***** SUPPLIED DATA

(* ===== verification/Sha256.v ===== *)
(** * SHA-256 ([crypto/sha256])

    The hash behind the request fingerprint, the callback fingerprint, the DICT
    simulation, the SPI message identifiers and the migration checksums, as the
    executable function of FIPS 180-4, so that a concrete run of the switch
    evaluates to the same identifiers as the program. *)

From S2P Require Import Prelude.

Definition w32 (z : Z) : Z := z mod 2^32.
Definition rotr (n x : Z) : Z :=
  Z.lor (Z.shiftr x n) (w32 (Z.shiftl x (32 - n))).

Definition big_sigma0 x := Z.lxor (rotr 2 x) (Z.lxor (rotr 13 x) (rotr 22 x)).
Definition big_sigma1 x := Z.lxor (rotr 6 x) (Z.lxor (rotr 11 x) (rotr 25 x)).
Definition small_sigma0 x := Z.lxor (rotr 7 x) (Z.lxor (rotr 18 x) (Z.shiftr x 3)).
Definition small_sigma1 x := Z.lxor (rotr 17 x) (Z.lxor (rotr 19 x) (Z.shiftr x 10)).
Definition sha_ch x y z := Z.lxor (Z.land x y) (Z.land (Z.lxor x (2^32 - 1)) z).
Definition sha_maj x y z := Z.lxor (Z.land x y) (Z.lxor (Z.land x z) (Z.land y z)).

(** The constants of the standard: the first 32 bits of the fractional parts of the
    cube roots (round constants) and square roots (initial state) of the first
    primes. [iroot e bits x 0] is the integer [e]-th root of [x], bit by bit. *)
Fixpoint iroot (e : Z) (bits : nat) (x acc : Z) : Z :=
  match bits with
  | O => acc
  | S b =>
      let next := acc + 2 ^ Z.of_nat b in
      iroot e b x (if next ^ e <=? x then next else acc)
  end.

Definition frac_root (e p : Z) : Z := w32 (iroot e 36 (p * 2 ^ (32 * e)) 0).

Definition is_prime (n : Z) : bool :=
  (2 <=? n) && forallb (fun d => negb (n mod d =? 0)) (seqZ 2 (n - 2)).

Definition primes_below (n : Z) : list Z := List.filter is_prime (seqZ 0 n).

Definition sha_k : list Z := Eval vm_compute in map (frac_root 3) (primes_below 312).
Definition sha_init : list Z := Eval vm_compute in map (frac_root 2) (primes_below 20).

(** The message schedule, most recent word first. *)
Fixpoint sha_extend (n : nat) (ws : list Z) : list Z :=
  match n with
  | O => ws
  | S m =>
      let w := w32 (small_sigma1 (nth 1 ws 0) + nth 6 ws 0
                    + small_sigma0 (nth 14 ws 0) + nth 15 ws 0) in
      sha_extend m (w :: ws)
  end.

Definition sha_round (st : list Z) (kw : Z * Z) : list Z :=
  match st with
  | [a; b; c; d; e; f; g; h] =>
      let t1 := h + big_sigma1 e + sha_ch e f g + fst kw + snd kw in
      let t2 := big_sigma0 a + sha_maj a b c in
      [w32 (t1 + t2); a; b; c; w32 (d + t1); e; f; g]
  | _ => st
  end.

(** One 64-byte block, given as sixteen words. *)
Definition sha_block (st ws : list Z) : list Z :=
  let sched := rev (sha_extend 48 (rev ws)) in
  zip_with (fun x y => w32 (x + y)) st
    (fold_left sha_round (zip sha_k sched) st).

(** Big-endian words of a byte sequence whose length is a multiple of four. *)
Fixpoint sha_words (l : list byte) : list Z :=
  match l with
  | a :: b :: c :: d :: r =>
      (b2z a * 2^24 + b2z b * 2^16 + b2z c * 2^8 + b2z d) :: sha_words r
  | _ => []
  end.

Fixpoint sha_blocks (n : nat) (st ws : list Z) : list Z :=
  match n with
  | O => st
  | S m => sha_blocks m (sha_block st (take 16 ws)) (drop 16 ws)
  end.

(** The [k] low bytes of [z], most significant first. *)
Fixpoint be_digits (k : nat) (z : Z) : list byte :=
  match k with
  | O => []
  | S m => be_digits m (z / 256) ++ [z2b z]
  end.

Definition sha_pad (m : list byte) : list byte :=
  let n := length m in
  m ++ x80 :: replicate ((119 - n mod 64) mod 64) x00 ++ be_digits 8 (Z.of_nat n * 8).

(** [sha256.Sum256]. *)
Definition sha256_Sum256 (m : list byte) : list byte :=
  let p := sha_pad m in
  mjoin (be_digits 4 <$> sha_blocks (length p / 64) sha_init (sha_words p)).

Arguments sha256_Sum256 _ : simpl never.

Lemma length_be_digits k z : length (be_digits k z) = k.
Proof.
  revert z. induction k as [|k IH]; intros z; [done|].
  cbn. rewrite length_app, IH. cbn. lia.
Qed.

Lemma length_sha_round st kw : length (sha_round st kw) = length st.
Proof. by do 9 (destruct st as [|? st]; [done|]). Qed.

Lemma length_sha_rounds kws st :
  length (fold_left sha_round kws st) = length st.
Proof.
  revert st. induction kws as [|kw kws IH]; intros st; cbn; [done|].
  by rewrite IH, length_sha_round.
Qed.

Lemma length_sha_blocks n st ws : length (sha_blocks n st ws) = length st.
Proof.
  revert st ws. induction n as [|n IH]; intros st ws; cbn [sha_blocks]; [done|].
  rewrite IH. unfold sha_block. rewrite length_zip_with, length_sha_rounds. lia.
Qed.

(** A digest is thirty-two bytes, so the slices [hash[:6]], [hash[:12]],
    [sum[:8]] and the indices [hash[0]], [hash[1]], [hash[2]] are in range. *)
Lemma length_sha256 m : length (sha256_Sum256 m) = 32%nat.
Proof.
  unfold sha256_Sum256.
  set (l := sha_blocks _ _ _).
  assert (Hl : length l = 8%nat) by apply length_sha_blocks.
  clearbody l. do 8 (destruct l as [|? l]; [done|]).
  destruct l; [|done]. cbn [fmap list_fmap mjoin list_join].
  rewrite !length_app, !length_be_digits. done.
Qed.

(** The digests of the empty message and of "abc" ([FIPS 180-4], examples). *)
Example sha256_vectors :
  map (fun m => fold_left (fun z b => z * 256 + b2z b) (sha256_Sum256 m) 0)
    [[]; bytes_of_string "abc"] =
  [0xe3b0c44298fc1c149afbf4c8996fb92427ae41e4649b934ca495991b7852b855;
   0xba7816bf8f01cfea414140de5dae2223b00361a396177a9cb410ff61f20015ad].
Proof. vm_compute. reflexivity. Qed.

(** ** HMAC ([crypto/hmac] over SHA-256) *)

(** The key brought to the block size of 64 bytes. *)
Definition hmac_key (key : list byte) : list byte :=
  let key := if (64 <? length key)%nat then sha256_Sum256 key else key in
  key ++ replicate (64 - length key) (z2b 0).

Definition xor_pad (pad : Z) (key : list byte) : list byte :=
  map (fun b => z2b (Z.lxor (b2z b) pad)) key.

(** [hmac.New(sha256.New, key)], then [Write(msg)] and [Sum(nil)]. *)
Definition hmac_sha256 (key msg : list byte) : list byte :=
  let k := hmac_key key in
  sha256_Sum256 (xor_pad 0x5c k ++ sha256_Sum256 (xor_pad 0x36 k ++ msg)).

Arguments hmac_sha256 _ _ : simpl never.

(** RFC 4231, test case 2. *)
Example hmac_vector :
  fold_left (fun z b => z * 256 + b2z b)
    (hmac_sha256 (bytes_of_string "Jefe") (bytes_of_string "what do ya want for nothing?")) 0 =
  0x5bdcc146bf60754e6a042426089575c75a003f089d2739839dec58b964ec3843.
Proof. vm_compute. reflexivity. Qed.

**********

Your task is to transcribe, with no changes, only the lines of the listing above that lie between the line holding "sha_extend m (w :: ws)" and the line holding "let t2 := big_sigma0", inclusive.

## SOLUTION FOR THIS TASK
      sha_extend m (w :: ws)
  end.

Definition sha_round (st : list Z) (kw : Z * Z) : list Z :=
  match st with
  | [a; b; c; d; e; f; g; h] =>
      let t1 := h + big_sigma1 e + sha_ch e f g + fst kw + snd kw in
      let t2 := big_sigma0 a + sha_maj a b c in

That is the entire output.